• [TASK ITEM]: Below is a listing. Set down exactly the lines from the one containing "#[export] Program Instance BTreeStore_GetSetReads" through the one containing "Lemma tx_gets_bytes_spec limit", both ends included, and leave out the rest.

• [DATA FOR REVIEW]:
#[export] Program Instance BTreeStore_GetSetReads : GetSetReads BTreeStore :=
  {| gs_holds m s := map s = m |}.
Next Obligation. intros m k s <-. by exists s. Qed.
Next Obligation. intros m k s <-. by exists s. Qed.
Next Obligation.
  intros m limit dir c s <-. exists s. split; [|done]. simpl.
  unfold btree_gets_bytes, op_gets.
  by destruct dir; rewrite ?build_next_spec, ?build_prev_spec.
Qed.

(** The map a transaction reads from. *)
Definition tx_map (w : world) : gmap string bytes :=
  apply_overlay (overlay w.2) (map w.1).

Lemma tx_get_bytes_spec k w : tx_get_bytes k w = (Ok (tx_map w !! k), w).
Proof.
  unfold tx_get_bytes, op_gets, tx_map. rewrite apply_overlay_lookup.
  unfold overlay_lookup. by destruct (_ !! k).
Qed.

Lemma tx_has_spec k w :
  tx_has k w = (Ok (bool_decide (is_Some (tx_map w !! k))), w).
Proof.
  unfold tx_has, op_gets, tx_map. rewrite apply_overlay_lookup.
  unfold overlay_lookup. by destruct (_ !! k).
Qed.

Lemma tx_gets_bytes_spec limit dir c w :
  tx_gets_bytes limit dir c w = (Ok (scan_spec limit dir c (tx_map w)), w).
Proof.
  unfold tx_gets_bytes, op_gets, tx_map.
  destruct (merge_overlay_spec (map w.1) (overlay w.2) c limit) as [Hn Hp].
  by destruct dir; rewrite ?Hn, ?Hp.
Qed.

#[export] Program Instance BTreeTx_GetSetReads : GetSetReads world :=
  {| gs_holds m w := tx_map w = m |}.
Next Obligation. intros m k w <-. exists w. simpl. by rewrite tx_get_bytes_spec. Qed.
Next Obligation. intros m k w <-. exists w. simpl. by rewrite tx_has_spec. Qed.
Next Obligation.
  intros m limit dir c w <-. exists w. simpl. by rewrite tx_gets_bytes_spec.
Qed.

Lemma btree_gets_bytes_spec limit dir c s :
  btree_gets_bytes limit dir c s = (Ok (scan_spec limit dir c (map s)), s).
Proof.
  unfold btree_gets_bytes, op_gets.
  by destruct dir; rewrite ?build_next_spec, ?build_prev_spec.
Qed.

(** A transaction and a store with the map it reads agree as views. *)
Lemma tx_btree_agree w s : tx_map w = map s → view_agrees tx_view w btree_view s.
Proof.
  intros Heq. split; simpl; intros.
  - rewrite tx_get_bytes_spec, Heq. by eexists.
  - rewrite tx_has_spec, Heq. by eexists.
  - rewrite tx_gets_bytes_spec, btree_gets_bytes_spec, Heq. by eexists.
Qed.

...

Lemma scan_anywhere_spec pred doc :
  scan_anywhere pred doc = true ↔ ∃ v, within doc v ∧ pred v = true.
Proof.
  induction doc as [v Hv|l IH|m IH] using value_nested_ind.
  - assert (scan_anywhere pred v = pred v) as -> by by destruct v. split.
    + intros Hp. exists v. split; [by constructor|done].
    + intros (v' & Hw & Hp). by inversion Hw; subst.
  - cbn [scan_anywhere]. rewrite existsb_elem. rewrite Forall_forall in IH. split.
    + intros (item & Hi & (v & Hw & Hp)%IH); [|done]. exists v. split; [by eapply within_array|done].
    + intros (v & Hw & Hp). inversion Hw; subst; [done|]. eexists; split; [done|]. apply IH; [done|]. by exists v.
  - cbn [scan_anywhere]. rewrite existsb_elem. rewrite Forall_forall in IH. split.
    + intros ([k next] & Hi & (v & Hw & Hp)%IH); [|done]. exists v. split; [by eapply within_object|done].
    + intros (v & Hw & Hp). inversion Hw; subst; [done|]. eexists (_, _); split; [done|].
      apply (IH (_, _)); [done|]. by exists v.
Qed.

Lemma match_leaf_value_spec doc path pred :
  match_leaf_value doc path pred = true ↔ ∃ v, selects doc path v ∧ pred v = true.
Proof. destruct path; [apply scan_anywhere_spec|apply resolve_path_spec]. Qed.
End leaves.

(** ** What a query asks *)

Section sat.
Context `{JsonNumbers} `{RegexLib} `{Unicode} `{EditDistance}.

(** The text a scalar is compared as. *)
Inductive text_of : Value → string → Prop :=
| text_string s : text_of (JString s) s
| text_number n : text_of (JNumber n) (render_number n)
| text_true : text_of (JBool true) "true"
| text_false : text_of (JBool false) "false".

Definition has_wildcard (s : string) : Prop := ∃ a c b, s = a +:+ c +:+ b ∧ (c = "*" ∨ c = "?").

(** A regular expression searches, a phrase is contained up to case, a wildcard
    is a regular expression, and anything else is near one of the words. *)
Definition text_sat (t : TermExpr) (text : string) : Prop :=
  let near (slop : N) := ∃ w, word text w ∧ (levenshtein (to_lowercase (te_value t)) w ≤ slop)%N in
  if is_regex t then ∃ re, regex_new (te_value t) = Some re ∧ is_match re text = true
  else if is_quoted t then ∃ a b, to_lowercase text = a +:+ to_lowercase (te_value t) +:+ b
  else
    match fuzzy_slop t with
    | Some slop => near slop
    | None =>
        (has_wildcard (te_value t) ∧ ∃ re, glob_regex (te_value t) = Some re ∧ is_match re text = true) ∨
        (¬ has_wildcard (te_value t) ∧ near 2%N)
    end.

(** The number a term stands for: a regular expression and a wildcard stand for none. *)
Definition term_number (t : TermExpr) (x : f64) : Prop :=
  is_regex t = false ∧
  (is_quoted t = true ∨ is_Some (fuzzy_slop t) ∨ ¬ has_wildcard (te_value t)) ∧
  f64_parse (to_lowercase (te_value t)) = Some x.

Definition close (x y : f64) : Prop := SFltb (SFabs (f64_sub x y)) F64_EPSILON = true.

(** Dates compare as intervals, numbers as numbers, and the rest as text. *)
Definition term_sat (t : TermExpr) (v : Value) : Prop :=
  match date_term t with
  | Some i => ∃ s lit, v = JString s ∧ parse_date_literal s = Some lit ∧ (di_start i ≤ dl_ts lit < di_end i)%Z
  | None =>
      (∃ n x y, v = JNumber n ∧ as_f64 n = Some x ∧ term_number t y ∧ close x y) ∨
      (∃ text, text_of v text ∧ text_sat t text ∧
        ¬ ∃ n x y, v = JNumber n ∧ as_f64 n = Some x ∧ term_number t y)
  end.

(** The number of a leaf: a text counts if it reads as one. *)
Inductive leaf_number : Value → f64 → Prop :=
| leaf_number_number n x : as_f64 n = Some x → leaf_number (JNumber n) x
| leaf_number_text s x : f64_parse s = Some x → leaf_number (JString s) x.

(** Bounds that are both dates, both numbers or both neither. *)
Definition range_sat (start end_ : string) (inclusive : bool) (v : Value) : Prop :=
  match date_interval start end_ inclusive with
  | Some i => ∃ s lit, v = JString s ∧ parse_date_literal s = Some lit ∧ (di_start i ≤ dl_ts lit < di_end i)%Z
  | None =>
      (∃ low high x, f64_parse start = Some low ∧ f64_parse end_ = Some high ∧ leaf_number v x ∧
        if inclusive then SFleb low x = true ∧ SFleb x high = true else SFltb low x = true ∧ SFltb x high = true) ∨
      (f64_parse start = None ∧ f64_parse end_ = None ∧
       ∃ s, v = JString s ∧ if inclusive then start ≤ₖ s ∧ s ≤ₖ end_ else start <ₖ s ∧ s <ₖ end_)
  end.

• [REPLY]:
#[export] Program Instance BTreeStore_GetSetReads : GetSetReads BTreeStore :=
  {| gs_holds m s := map s = m |}.
Next Obligation. intros m k s <-. by exists s. Qed.
Next Obligation. intros m k s <-. by exists s. Qed.
Next Obligation.
  intros m limit dir c s <-. exists s. split; [|done]. simpl.
  unfold btree_gets_bytes, op_gets.
  by destruct dir; rewrite ?build_next_spec, ?build_prev_spec.
Qed.

(** The map a transaction reads from. *)
Definition tx_map (w : world) : gmap string bytes :=
  apply_overlay (overlay w.2) (map w.1).

Lemma tx_get_bytes_spec k w : tx_get_bytes k w = (Ok (tx_map w !! k), w).
Proof.
  unfold tx_get_bytes, op_gets, tx_map. rewrite apply_overlay_lookup.
  unfold overlay_lookup. by destruct (_ !! k).
Qed.

Lemma tx_has_spec k w :
  tx_has k w = (Ok (bool_decide (is_Some (tx_map w !! k))), w).
Proof.
  unfold tx_has, op_gets, tx_map. rewrite apply_overlay_lookup.
  unfold overlay_lookup. by destruct (_ !! k).
Qed.

Lemma tx_gets_bytes_spec limit dir c w :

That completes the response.